• **Aim of the task**
Output exactly the lines below, starting with the line that has "k_settings := the_settings;" and going on through the line that has "snd (submit 1000%Z", both included, and no other lines.

• **Given entries**
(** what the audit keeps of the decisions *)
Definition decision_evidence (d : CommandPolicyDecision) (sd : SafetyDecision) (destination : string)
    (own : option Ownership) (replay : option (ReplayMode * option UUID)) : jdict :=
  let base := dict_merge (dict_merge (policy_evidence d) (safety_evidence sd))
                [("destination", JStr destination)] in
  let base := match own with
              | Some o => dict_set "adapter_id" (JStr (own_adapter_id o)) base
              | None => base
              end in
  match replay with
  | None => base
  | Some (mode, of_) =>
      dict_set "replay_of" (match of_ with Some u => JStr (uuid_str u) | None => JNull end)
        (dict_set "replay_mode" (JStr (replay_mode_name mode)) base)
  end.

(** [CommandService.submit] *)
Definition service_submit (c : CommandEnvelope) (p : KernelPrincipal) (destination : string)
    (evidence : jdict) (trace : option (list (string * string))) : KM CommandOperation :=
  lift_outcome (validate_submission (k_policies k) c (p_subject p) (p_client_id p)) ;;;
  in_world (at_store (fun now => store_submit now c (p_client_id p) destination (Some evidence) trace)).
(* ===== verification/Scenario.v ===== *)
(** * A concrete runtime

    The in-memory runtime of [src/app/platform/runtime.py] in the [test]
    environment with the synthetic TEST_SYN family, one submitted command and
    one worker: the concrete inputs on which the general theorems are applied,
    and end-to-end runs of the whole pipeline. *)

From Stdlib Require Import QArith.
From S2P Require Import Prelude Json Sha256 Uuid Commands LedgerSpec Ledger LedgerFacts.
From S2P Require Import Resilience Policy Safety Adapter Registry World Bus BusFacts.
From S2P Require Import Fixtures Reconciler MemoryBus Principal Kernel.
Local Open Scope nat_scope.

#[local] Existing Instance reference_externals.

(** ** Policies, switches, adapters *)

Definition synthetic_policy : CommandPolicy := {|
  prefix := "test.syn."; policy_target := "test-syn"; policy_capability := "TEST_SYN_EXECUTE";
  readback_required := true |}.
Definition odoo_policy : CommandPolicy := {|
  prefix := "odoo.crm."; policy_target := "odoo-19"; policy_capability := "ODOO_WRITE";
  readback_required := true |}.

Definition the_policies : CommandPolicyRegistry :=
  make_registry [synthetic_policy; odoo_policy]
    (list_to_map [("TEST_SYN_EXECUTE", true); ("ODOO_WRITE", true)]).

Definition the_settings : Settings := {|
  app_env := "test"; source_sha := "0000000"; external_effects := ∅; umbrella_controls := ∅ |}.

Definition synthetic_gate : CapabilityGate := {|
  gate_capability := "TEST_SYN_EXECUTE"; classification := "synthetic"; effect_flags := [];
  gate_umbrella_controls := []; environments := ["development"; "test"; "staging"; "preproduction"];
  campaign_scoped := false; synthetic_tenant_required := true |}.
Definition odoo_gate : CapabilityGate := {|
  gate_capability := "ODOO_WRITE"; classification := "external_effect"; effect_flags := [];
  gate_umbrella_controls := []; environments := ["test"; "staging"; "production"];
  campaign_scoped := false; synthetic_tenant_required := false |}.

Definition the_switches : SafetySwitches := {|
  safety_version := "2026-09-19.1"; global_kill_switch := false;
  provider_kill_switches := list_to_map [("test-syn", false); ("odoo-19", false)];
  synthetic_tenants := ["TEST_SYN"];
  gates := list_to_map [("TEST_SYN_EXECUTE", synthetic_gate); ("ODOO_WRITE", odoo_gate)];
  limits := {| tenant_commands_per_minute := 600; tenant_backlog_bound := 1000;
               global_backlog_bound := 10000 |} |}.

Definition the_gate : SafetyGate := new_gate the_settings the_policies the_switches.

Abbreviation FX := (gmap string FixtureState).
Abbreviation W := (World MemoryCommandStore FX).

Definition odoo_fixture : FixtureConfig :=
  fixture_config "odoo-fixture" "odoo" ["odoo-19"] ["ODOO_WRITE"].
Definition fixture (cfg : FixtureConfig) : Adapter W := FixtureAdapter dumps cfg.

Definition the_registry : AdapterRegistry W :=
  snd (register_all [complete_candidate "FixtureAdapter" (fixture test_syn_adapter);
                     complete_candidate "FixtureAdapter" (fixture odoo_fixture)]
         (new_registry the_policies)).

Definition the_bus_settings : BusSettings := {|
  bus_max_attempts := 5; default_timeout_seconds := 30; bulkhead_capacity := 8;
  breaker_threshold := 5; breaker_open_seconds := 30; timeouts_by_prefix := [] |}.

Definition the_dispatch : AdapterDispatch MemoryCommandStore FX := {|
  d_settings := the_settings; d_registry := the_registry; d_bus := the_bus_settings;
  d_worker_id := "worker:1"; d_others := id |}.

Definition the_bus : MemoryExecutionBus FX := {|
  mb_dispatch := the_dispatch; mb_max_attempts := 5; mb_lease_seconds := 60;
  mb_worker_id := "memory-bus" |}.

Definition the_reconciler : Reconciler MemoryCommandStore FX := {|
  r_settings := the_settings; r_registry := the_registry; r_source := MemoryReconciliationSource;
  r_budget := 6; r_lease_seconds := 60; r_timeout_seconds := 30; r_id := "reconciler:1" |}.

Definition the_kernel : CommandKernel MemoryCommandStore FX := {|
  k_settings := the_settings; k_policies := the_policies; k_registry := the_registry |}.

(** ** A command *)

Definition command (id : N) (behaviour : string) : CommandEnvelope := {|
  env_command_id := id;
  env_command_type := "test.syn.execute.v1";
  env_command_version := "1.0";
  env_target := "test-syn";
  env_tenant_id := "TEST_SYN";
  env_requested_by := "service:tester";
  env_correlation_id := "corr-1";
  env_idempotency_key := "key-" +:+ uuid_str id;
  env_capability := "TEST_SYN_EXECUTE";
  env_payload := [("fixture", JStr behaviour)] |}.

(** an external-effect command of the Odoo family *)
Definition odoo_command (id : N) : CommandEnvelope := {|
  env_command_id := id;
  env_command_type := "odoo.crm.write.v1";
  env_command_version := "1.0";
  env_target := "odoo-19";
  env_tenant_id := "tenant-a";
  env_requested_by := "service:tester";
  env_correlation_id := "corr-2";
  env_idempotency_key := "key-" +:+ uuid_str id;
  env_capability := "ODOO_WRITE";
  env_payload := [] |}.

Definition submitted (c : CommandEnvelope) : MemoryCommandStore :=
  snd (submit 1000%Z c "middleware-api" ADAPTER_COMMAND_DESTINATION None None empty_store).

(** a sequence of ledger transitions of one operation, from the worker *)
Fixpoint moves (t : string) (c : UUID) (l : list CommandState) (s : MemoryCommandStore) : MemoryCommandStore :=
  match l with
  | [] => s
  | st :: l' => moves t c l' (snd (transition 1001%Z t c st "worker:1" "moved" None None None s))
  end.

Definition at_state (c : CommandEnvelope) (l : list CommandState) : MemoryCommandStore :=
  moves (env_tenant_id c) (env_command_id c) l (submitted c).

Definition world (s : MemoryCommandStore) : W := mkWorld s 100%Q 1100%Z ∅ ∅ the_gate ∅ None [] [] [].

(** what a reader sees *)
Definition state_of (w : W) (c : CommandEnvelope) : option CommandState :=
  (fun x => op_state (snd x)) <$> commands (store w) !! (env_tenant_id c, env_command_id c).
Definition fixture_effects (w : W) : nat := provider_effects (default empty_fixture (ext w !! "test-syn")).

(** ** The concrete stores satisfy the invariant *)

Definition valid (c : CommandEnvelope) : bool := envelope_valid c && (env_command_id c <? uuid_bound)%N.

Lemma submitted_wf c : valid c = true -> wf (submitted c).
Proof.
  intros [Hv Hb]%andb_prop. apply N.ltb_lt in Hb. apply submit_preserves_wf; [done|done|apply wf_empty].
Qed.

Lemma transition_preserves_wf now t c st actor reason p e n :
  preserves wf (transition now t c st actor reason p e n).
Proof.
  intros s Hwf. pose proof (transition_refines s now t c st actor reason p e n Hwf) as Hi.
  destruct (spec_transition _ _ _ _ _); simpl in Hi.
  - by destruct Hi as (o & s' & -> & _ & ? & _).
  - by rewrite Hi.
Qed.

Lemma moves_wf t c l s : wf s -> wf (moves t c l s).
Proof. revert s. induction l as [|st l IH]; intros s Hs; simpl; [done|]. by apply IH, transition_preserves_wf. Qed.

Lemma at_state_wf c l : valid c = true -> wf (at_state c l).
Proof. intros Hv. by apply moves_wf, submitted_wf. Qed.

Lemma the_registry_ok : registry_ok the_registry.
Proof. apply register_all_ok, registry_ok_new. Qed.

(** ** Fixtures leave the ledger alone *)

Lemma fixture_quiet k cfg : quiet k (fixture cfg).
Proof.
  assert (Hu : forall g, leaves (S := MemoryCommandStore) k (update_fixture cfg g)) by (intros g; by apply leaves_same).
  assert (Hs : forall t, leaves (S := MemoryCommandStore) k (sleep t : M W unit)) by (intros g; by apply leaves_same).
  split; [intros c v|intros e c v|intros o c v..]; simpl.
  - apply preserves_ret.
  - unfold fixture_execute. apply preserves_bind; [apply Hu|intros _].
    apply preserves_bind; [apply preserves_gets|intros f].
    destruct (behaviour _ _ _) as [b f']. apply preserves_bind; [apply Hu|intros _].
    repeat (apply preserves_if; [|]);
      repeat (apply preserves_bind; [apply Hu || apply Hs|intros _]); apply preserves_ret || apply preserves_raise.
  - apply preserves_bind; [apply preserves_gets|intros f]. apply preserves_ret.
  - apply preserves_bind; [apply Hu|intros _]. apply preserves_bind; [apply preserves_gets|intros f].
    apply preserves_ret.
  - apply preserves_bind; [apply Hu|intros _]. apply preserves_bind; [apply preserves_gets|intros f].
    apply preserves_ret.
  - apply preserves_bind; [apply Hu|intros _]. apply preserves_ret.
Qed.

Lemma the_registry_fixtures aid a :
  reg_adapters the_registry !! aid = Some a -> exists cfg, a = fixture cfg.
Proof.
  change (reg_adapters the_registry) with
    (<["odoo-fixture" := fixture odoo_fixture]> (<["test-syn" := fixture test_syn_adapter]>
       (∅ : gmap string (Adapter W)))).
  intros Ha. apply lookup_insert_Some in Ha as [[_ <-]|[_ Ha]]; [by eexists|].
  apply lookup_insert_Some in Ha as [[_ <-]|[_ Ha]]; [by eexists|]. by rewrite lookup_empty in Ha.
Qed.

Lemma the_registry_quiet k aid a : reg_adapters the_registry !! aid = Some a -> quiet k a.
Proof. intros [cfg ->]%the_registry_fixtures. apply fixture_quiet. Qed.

==

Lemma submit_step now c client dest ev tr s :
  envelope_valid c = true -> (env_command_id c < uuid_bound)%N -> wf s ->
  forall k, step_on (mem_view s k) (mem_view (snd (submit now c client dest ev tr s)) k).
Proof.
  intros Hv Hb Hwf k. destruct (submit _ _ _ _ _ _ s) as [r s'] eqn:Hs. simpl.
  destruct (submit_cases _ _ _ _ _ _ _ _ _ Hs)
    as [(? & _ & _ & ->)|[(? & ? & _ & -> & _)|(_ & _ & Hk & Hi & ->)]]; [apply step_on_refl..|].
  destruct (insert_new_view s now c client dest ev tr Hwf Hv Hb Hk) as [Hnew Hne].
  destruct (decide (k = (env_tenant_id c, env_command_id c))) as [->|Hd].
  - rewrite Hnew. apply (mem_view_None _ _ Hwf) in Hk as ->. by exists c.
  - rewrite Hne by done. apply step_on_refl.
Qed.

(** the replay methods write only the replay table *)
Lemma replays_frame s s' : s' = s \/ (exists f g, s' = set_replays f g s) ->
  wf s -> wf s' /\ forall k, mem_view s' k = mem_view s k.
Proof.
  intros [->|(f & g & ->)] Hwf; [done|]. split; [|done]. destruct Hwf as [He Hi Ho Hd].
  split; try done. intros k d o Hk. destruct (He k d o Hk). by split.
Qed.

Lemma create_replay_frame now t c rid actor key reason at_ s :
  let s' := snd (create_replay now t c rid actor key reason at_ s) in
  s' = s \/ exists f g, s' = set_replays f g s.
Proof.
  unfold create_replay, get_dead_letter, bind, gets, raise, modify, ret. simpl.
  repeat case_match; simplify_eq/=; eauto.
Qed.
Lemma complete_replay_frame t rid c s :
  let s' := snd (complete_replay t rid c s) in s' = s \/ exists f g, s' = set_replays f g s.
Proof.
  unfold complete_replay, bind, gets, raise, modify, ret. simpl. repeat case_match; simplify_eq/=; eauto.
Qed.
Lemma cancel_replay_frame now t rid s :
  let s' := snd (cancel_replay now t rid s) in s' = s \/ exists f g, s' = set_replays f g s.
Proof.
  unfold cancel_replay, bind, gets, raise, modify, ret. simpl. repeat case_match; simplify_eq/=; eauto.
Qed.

• **Answer space**
  k_settings := the_settings; k_policies := the_policies; k_registry := the_registry |}.

(** ** A command *)

Definition command (id : N) (behaviour : string) : CommandEnvelope := {|
  env_command_id := id;
  env_command_type := "test.syn.execute.v1";
  env_command_version := "1.0";
  env_target := "test-syn";
  env_tenant_id := "TEST_SYN";
  env_requested_by := "service:tester";
  env_correlation_id := "corr-1";
  env_idempotency_key := "key-" +:+ uuid_str id;
  env_capability := "TEST_SYN_EXECUTE";
  env_payload := [("fixture", JStr behaviour)] |}.

(** an external-effect command of the Odoo family *)
Definition odoo_command (id : N) : CommandEnvelope := {|
  env_command_id := id;
  env_command_type := "odoo.crm.write.v1";
  env_command_version := "1.0";
  env_target := "odoo-19";
  env_tenant_id := "tenant-a";
  env_requested_by := "service:tester";
  env_correlation_id := "corr-2";
  env_idempotency_key := "key-" +:+ uuid_str id;
  env_capability := "ODOO_WRITE";
  env_payload := [] |}.

Definition submitted (c : CommandEnvelope) : MemoryCommandStore :=
  snd (submit 1000%Z c "middleware-api" ADAPTER_COMMAND_DESTINATION None None empty_store).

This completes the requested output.